Will Smith was an accomplished rapper when he made his acting debut in the ’90s sitcom The Fresh Prince of Bel-Air. Smith played a fun-loving teen from Philadelphia who moves out to Los Angeles with his wealthy relatives.

NBC initially planned to wrap the show after season 4. However, fans voiced their displeasure with that decision by writing letters to Smith and network executives asking them to renew the series. They did, and it ran for two more seasons ultimately ending in 1996 when Smith and the rest of the cast agreed “it was time” to move on.

RELATED: Are Will Smith and His Oldest Son Trey Estranged?

While the sitcom was a hit and still airs reruns today, you won’t catch Smith watching it. Read on to find out why the actor said he doesn’t tune into old episodes of The Fresh Prince of Bel-Air.

Will Smith and ‘Fresh Prince of Bel-Air’ castmates have virtual reunion

In April, Smith and his Fresh Prince castmates got together for a virtual reunion.

Alfonso Ribeiro, Tatyana Ali, Karyn Parsons, Daphne Reid, DJ Jazzy Jeff, and Joseph Marcell joined Smith via Zoom for his Snapchat series, Will From Home.

“It’s [a] beautiful pause button for us to stop and think about what’s really necessary. How often do we even pop on a call and say, ‘Hey, how you doing?’” the Men in Black star said, adding, “Of all the things I have ever done, nobody brings up things more than they do about the Fresh Prince.”

Of course, the person missing from the reunion was on everyone’s mind.

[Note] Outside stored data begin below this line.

(** Where the breakpoints start and end. *)
Lemma bins_bounds {L} (se0 : se_array) (labs : list L) (sr : pynum) s
    (bins : list pynum) (tags : list (list nat)) :
  SequenceLabels__init__ se0 labs sr = inr s ->
  flat_props (_starts_ends s) bins tags ->
  (2 <= length bins)%nat /\
  (pyq (nth 0 bins (PInt 0)) == pyq (_minstart_at_orig_sr s))%Q /\
  (forall p, In p (_starts_ends s) -> (pyq (snd p) <= pyq (last bins (PInt 0)))%Q) /\
  (exists p, In p (_starts_ends s) /\ (pyq (snd p) == pyq (last bins (PInt 0)))%Q).
Proof.
  intros H (Hs & Hl & Hc & Ht & Hv & Hw).
  destruct (init_spec se0 labs sr s H)
    as (_ & _ & _ & _ & _ & (s0 & e0 & rest & Hse & Hm) & Hsort & _).
  rewrite Hm.
  assert (Hval := init_valid se0 labs sr s H).
  set (se := _starts_ends s) in *.
  assert (Hp0 : In (s0, e0) se) by (rewrite Hse; left; reflexivity).
  destruct (in_se_flat _ _ Hp0) as [Hs0 He0]. simpl in Hs0, He0.
  destruct (Hw _ Hs0) as [v0 [Hv0 Ev0]].
  destruct (Hw _ He0) as [v1 [Hv1 Ev1]].
  assert (Hne : bins <> []) by (intro Hb; rewrite Hb in Hv0; destruct Hv0).
  split.
  { destruct bins as [|b [|b' r]]; [contradiction| |simpl; lia].
    exfalso. destruct Hv0 as [<-|[]]. destruct Hv1 as [<-|[]].
    assert (Hlt := Hval _ Hp0). simpl in Hlt. rewrite <- Ev0, <- Ev1 in Hlt.
    apply (Qlt_irrefl _ Hlt). }
  split.
  { apply Qle_antisym.
    - rewrite <- Ev0. apply strict_head_le; assumption.
    - assert (Hb0 : In (nth 0 bins (PInt 0)) bins)
        by (apply nth_In; destruct bins; [contradiction|simpl; lia]).
      destruct (Hv _ Hb0) as [w [Hw' Ew]]. rewrite Ew.
      apply in_se_flat_inv in Hw'. destruct Hw' as [p [Hp [ -> | -> ]]].
      + apply (sorted_head_min s0 e0 rest); [rewrite <- Hse; exact Hsort|].
        rewrite <- Hse. exact Hp.
      + apply Qle_trans with (pyq (fst p)).
        * apply (sorted_head_min s0 e0 rest); [rewrite <- Hse; exact Hsort|].
          rewrite <- Hse. exact Hp.
        * apply Qlt_le_weak. apply Hval. exact Hp. }
  split.
  { intros p Hp. destruct (Hw _ (proj2 (in_se_flat _ _ Hp))) as [v [Hvb Evb]].
    rewrite <- Evb. apply strict_le_last; assumption. }
  { destruct (Hv _ (last_in bins (PInt 0) Hne)) as [w [Hw' Ew]].
    apply in_se_flat_inv in Hw'. destruct Hw' as [p [Hp [ -> | -> ]]].
    - exfalso. destruct (Hw _ (proj2 (in_se_flat _ _ Hp))) as [v [Hvb Evb]].
      assert (Hle := strict_le_last bins v (PInt 0) Hs Hvb).
      assert (Hlt := Hval p Hp). rewrite Evb, Ew in Hle.
      apply (Qlt_not_le _ _ Hlt Hle).
    - exists p. split; [exact Hp|]. symmetry. exact Ew. }
Qed.

(** Claim C2 (as the code has it): for a constructed instance the flattener
    returns strictly increasing breakpoints [bins], so the bins
    [[bins[i], bins[i+1])] are contiguous and disjoint. The first breakpoint
    is [min_start]. The last one is the largest segment end, which is not
    always the end of the last stored segment ([max_end]). Tag list [i] holds,
    in ascending order, exactly the segments [j] with
    [start_j <= bins[i]] and [bins[i+1] <= end_j]. A bin inside a gap between
    segments therefore gets an empty tag list. *)
Theorem flattened_bins_cover {L} (se0 : se_array) (labs : list L) (sr : pynum) s :
  SequenceLabels__init__ se0 labs sr = inr s ->
  exists (bins : list pynum) tags m,
    _flattened_indices true s = (s, inr ((bins : flat_out true), tags)) /\
    min_start s = (s, inr m) /\
    StronglySorted pylt bins /\ (2 <= length bins)%nat /\
    (pyq (nth 0 bins (PInt 0)) == pyq m)%Q /\
    (forall p, In p (_starts_ends s) -> (pyq (snd p) <= pyq (last bins (PInt 0)))%Q) /\
    (exists p, In p (_starts_ends s) /\ (pyq (snd p) == pyq (last bins (PInt 0)))%Q) /\
    length tags = (length bins - 1)%nat /\
    (forall i j, (i < length tags)%nat ->
       (In j (nth i tags []) <-> covers (_starts_ends s) bins i j)) /\
    (forall i, StronglySorted lt (nth i tags [])).
Proof.
  intro H.
  destruct (flattened_spec se0 labs sr s H) as [bins [tags [E Hp]]].
  destruct (bins_bounds se0 labs sr s bins tags H Hp) as (H2 & H0 & Hle & Hex).
  destruct Hp as (Hs & Hl & Hc & Ht & _).
  exists bins, tags, (_minstart_at_orig_sr s).
  split; [exact E|]. split; [apply (constructed_min_start se0 labs sr s H)|].
  split; [exact Hs|]. split; [exact H2|]. split; [exact H0|].
  split; [exact Hle|]. split; [exact Hex|].
  split; [exact Hl|]. split; [exact Hc|exact Ht].
Qed.

(** A witness of C2: the instance with a gap, [[0,1]] and [[2,3]]. *)
Lemma flattened_bins_cover_witness :
  SequenceLabels__init__ [(PInt 0, PInt 1); (PInt 2, PInt 3)] [1; 2]%Z (PInt 1) =
    inr (mkSL [(PInt 0, PInt 1); (PInt 2, PInt 3)] [1; 2]%Z (PInt 1) (PInt 1) (PInt 0)) /\
  exists (bins : list pynum) tags,
    _flattened_indices true
      (mkSL [(PInt 0, PInt 1); (PInt 2, PInt 3)] [1; 2]%Z (PInt 1) (PInt 1) (PInt 0)) =
    (mkSL [(PInt 0, PInt 1); (PInt 2, PInt 3)] [1; 2]%Z (PInt 1) (PInt 1) (PInt 0),
     inr ((bins : flat_out true), tags)) /\
    length tags = (length bins - 1)%nat.
Proof.
  assert (E : SequenceLabels__init__ [(PInt 0, PInt 1); (PInt 2, PInt 3)] [1; 2]%Z (PInt 1) =
    inr (mkSL [(PInt 0, PInt 1); (PInt 2, PInt 3)] [1; 2]%Z (PInt 1) (PInt 1) (PInt 0)))
    by (vm_compute; reflexivity).
  split; [exact E|].
  destruct (flattened_bins_cover _ _ _ _ E)
    as (bins & tags & m & Hf & _ & _ & _ & _ & _ & _ & Hl & _).
  exists bins, tags. split; [exact Hf|exact Hl].
Defined.

(** Counterexample to C2 as worded. With a gap ([[0,1]], [[2,3]]) the bin
    [[1,2)] has no tags. With a nested segment ([[0,10]], [[1,2]]) the
    breakpoints run to [10], past [max_end = 2]. *)
Lemma flattened_bins_counterexample :
  (match SequenceLabels__init__ [(PInt 0, PInt 1); (PInt 2, PInt 3)] [1; 2]%Z (PInt 1) with
   | inr s => snd (_flattened_indices true s) =
              inr (([PInt 0; PInt 1; PInt 2; PInt 3] : flat_out true),
                   [[0%nat]; []; [1%nat]])
   | inl _ => False
   end) /\
  (match SequenceLabels__init__ [(PInt 0, PInt 10); (PInt 1, PInt 2)] [1; 2]%Z (PInt 1) with
   | inr s => snd (_flattened_indices true s) =
              inr (([PInt 0; PInt 1; PInt 2; PInt 10] : flat_out true),
                   [[0%nat]; [0%nat; 1%nat]; [0%nat]]) /\
              snd (max_end s) = inr (PInt 2)
   | inl _ => False
   end).
Proof. split; vm_compute; [reflexivity|split; reflexivity]. Qed.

James Avery, who played the Banks family patriarch and Will’s Uncle Phil, died of complications from open-heart surgery on Dec. 13, 2013.

“The Fresh Prince wouldn’t have been HALF what it was without the talent and light that was James Avery. We all love and miss you James,” Smith wrote on Instagram with several clips of the late actor.

The reason Smith doesn’t watch old episodes of the show

Despite ending more than two decades ago, The Fresh Prince of Bel-Air remains a fan favorite today with so many people tuning in for the theme song, the colorful outfits, and “The Carlton” dance. But Smith is not one of those people.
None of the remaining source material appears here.